Sie lieben Denim. Sie tragen Denim. Sie leben Denim. Ob als Hemd, Bluse, Weste, Jacke, Kleid, Shorts oder Skinny. Der blaue Baumwollstoff gibt viel her für die Modehungrigen in den Metropolen wie London, Berlin, Frankfurt, Rotterdam und Paris. Gestylt wird dabei auf unterschiedlichste Weise. Viel funktioniert dabei immer noch über den 70ies und 80ies Vintage-Look. Die jungen Mädels tragen High Waist-Shorts – mal mit, mal ohne schwarze Strumpfhose – dazu kombinieren sie lässige Oversize-Shirts, Boxy-Pullis, Blusen. Auch Camouflage-Jacken und Jeansjacken werden gerne zu den kurzen Shorts getragen.
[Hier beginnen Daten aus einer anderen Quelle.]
(** * tg_bot: the scheduler and the messenger

    A shallow embedding of [src/utils/scheduler.js] (class [Scheduler]) and
    [src/utils/messenger.js] (class [Messenger]), and the properties of the
    scheduled, rate-limit-aware dispatch engine that they implement; then of
    what surrounds them: [src/utils/session.js] (class [SessionManager]),
    the class [TelegramAuth] and the task that [main] schedules.

    Conventions of the embedding.
    - JavaScript numbers that the program handles are integers: [Z]; what
      [parseInt] reads is rounded to a double ([Js.to_double]).
    - JavaScript strings are [string]; the regular expressions of the program
      only look at ASCII digits, [:] and the letters of [FLOOD_WAIT_].
    - What the program itself, the file system and the transport throw is
      an [Error] object carrying a [message] string ([exn]); a synchronous
      call ends in a [completion], an [async] function in a [promise].
    - What a callback given by the caller (a scheduled task) or the
      Telegram client throws is any value, [null] and [undefined] included
      ([thrown]); such a call ends in an [ending], and a [catch] block that
      reads [err.message] may throw in its turn ([thrown_message]).
    - Mutable objects ([this.scheduledTasks], the logger, the tasks that
      node-cron holds, the transport) live in an explicit state that every
      method takes and returns. *)

From Stdlib Require Import ZArith String Ascii DecimalString DecimalPos.
From stdpp Require Import base list strings.

Local Open Scope Z_scope.

(** ** JavaScript values and control *)

Inductive exn : Type :=
| Error (message : string)
| TypeError (message : string)
| RangeError (message : string).

(** [err.message] *)
Definition err_message (e : exn) : string :=
  match e with Error m => m | TypeError m => m | RangeError m => m end.

Inductive completion (A : Type) : Type :=
| Normal (a : A)
| Throw (e : exn).
Arguments Normal {A}.
Arguments Throw {A}.

(** The settled state of the promise that an [async] function returns. *)
Inductive promise (A : Type) : Type :=
| Resolved (a : A)
| Rejected (e : exn).
Arguments Resolved {A}.
Arguments Rejected {A}.

(** [null] and [undefined]: the two values no property can be read of. *)
Inductive nullish : Type := null | undefined.

Definition nullish_name (n : nullish) : string :=
  match n with null => "null" | undefined => "undefined" end.

(** The [TypeError] of reading the property [property] of [null] or of
    [undefined]. *)
Definition cannot_read (n : nullish) (property : string) : exn :=
  TypeError ("Cannot read properties of " +:+ nullish_name n
             +:+ " (reading '" +:+ property +:+ "')").

(** Any value that a [throw] or a rejected promise can carry: an [Error]
    object, [null] or [undefined], or another value, of which all that the
    program could read is a [message] it does not have. *)
Inductive thrown : Type :=
| ThrownError (e : exn)
| ThrownNullish (n : nullish)
| ThrownOther.

(** [`${err.message}`] in a [catch (err)] block: the property access
    throws when [err] is [null] or [undefined]; a value without the
    property gives [undefined], which the template prints. *)
Definition thrown_message (err : thrown) : completion string :=
  match err with
  | ThrownError e => Normal (err_message e)
  | ThrownNullish n => Throw (cannot_read n "message")
  | ThrownOther => Normal "undefined"
  end.

(** How a call that may throw any value ends. *)
Inductive ending (A : Type) : Type :=
| Returned (a : A)
| Threw (err : thrown).
Arguments Returned {A}.
Arguments Threw {A}.

(** The logger ([src/utils/logger.js]) is a sink: what is logged, through
    which method, is kept in the order of the calls. *)
Module Logger.
Inductive level : Type := info | warn | error.
End Logger.

Definition LogEntry : Type := Logger.level * string.

(** ** Strings *)

Module Js.

Definition is_digit (c : ascii) : bool :=
  match c with
  | "0" | "1" | "2" | "3" | "4" | "5" | "6" | "7" | "8" | "9" => true
  | _ => false
  end%char.

Definition digit_value (c : ascii) : Z :=
  match c with
  | "1" => 1 | "2" => 2 | "3" => 3 | "4" => 4 | "5" => 5
  | "6" => 6 | "7" => 7 | "8" => 8 | "9" => 9 | _ => 0
  end%char.

Fixpoint all_digits (s : string) : bool :=
  match s with
  | EmptyString => true
  | String c s' => is_digit c && all_digits s'
  end.

(** The value of a string of decimal digits, most significant first. *)
Fixpoint digits_value (acc : Z) (s : string) : Z :=
  match s with
  | EmptyString => acc
  | String c s' => digits_value (10 * acc + digit_value c) s'
  end.

(** [String(n)] and [`${n}`] for an integer [n]. *)
Definition to_string (n : Z) : string :=
  NilZero.string_of_int (Z.to_int n).

(** [Number(s)] on the strings that reach it here: a string of digits is
    its decimal value (the empty string is [0]); [None] is [NaN]. *)
Definition Number (s : string) : option Z :=
  if all_digits s then Some (digits_value 0 s) else None.

(** [`${x}`] for the result of [Number]. *)
Definition number_to_string (x : option Z) : string :=
  match x with Some n => to_string n | None => "NaN" end.

(** The double nearest to a non-negative integer, ties to the even
    significand: the Number value of that integer. Below 2^53 every
    integer is a double; from there on 53 significant bits are kept. *)
Definition to_double (n : Z) : Z :=
  if n <? 2 ^ 53 then n
  else
    let e := Z.log2 n - 52 in
    let q := Z.shiftr n e in
    let r := Z.land n (Z.ones e) in
    let half := 2 ^ (e - 1) in
    (if (half <? r) || ((r =? half) && Z.odd q) then q + 1 else q) * 2 ^ e.

(** [parseInt(s, 10)] on a non-empty string of digits (the only strings
    that reach it here, see [_extractFloodWaitTime]): the Number value of
    the decimal numeral. The result is exact below 2^53 and rounded from
    there on. (Past twenty significant digits the language lets an
    implementation round the numeral first, and past the largest double
    the result is [Infinity]: the model rounds the exact value.) *)
Definition parseInt (s : string) : Z := to_double (digits_value 0 s).

Fixpoint starts_with (p s : string) : bool :=
  match p, s with
  | EmptyString, _ => true
  | String a p', String b s' => Ascii.eqb a b && starts_with p' s'
  | String _ _, EmptyString => false
  end.

(** [s.includes(p)] *)
Fixpoint includes (p s : string) : bool :=
  starts_with p s ||
  match s with
  | EmptyString => false
  | String _ s' => includes p s'
  end.

Fixpoint drop (n : nat) (s : string) : string :=
  match n, s with
  | O, _ => s
  | S n', String _ s' => drop n' s'
  | S _, EmptyString => EmptyString
  end.

(** The longest prefix of digits: what a greedy [\d*] takes. *)
Fixpoint take_digits (s : string) : string :=
  match s with
  | String c s' => if is_digit c then String c (take_digits s') else EmptyString
  | EmptyString => EmptyString
  end.

(** [s.split(sep)] for a one-character separator. *)
Fixpoint split (sep : ascii) (s : string) : list string :=
  match s with
  | EmptyString => [EmptyString]
  | String c s' =>
      if Ascii.eqb c sep then EmptyString :: split sep s'
      else match split sep s' with
           | w :: ws => String c w :: ws
           | [] => [String c EmptyString]
           end
  end.

End Js.

(** ** Regular expressions

    The anchored expression of [dailyTimeToCron] is kept as data and run by
    a derivative matcher: [test r s] is [r.test(s)] for an expression [r]
    written between [^] and [$] (no [m] flag, so [$] is the end of input). *)

Module Regex.

Inductive t : Type :=
| Void
| Eps
| Class (lo hi : ascii)
| Seq (r1 r2 : t)
| Alt (r1 r2 : t)
| Opt (r : t).

(** A single character [c] is the class [c-c]. *)
Definition Chr (c : ascii) : t := Class c c.

Definition in_class (lo hi c : ascii) : bool :=
  (N.leb (N_of_ascii lo) (N_of_ascii c) && N.leb (N_of_ascii c) (N_of_ascii hi))%N.

Fixpoint nullable (r : t) : bool :=
  match r with
  | Void => false
  | Eps => true
  | Class _ _ => false
  | Seq r1 r2 => nullable r1 && nullable r2
  | Alt r1 r2 => nullable r1 || nullable r2
  | Opt _ => true
  end.

Fixpoint deriv (c : ascii) (r : t) : t :=
  match r with
  | Void => Void
  | Eps => Void
  | Class lo hi => if in_class lo hi c then Eps else Void
  | Seq r1 r2 =>
      if nullable r1 then Alt (Seq (deriv c r1) r2) (deriv c r2)
      else Seq (deriv c r1) r2
  | Alt r1 r2 => Alt (deriv c r1) (deriv c r2)
  | Opt r1 => deriv c r1
  end.

Fixpoint test (r : t) (s : string) : bool :=
  match s with
  | EmptyString => nullable r
  | String c s' => test (deriv c r) s'
  end.

(** The strings that an expression stands for. *)
Fixpoint denote (r : t) (s : string) : Prop :=
  match r with
  | Void => False
  | Eps => s = EmptyString
  | Class lo hi => exists c, s = String c EmptyString /\ in_class lo hi c = true
  | Seq r1 r2 => exists s1 s2, s = s1 +:+ s2 /\ denote r1 s1 /\ denote r2 s2
  | Alt r1 r2 => denote r1 s \/ denote r2 s
  | Opt r1 => s = EmptyString \/ denote r1 s
  end.

End Regex.


(** ** The scheduler ([src/utils/scheduler.js]) *)

Module Scheduler.

(** *** Conversions to cron expressions *)

Definition intervalToCron (value : Z) (unit : string) : completion string :=
  if String.eqb unit "minutes" then
    if (value <? 1) || (value >? 59)
    then Throw (Error "Invalid minute interval. Must be between 1 and 59.")
    else Normal ("*/" +:+ Js.to_string value +:+ " * * * *")
  else if String.eqb unit "hours" then
    if (value <? 1) || (value >? 23)
    then Throw (Error "Invalid hour interval. Must be between 1 and 23.")
    else Normal ("0 */" +:+ Js.to_string value +:+ " * * *")
  else if String.eqb unit "days" then
    if (value <? 1) || (value >? 30)
    then Throw (Error "Invalid day interval. Must be between 1 and 30.")
    else Normal ("0 0 */" +:+ Js.to_string value +:+ " * *")
  else Throw (Error ("Unsupported interval unit: " +:+ unit)).

(** [/^([01]?[0-9]|2[0-3]):([0-5][0-9])$/] *)
Definition timeRegex : Regex.t :=
  Regex.Seq
    (Regex.Alt
       (Regex.Seq (Regex.Opt (Regex.Class "0" "1")) (Regex.Class "0" "9"))
       (Regex.Seq (Regex.Chr "2") (Regex.Class "0" "3")))
    (Regex.Seq (Regex.Chr ":")
       (Regex.Seq (Regex.Class "0" "5") (Regex.Class "0" "9"))).

(** [`${x}`] for a destructured array element: [None] is [undefined]. *)
Definition element_to_string (x : option (option Z)) : string :=
  match x with
  | Some n => Js.number_to_string n
  | None => "undefined"
  end.

Definition dailyTimeToCron (time : string) : completion string :=
  if negb (Regex.test timeRegex time)
  then Throw (Error "Invalid time format. Must be in 24-hour format (HH:MM).")
  else
    let parts := map Js.Number (Js.split ":" time) in
    let hours := parts !! 0%nat in
    let minutes := parts !! 1%nat in
    Normal (element_to_string minutes +:+ " " +:+ element_to_string hours
            +:+ " * * *").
Accessoires wie die obligatorische Ray-Ban Wayfarer, Nickelbrille und Schleifen-Haarbänder machen den Look frisch und frech. Ein Muss an den Füßen sind Sneaker oder derbe Schnür-Boots. Weitergedreht wird der 80er Jahre Look auch über die etwas weiter sitzende Jeans-Weste, die mit Leofell-Patch oder farbigen Mutter Maria-Aufnähern zum Hingucker wird.

Gleichermaßen beliebt bei Jungs und Mädels ist der Klassiker: das Jeanshemd. Während es die Männer zu Chino und Jeans anziehen, zeigen sich die Frauen experimentierfreudiger: In London wird das ausgewaschene Jeanshemd in den Pailletten-Bleistiftrock gesteckt. In Hamburg wird es oversized und offen zu schwarzer Samt-Leggings getragen. In Berlin macht das Jeanshemd den langen, blütenbedruckten Seidenrock straßentauglich. Auch Denim-Allover, teils in verschiedenen Waschungen, sieht man jetzt immer öfter auf der Straße.

Die Streetlooks aus den Metropolen der Welt sind auch immer ein guter Seismograph dafür, wie hoch ein Thema im Kurs steht. Denim hat wieder Fahrt aufgenommen. Auch dank der neuen Vielfalt. Immer neue Teile sorgen für Begehrlichkeiten. Jüngstes Mitglied im Club: das Two-Tone Jeanshemd. Mal in verschiedenen Waschungen, mal über verschiedene Blau-Färbungen, mal nur die Brusttaschen andersfarbig oder mit anderen Stoffen gepatcht. So erhält der Klassiker Jeans-Hemd nochmals eine Frischzellenkur.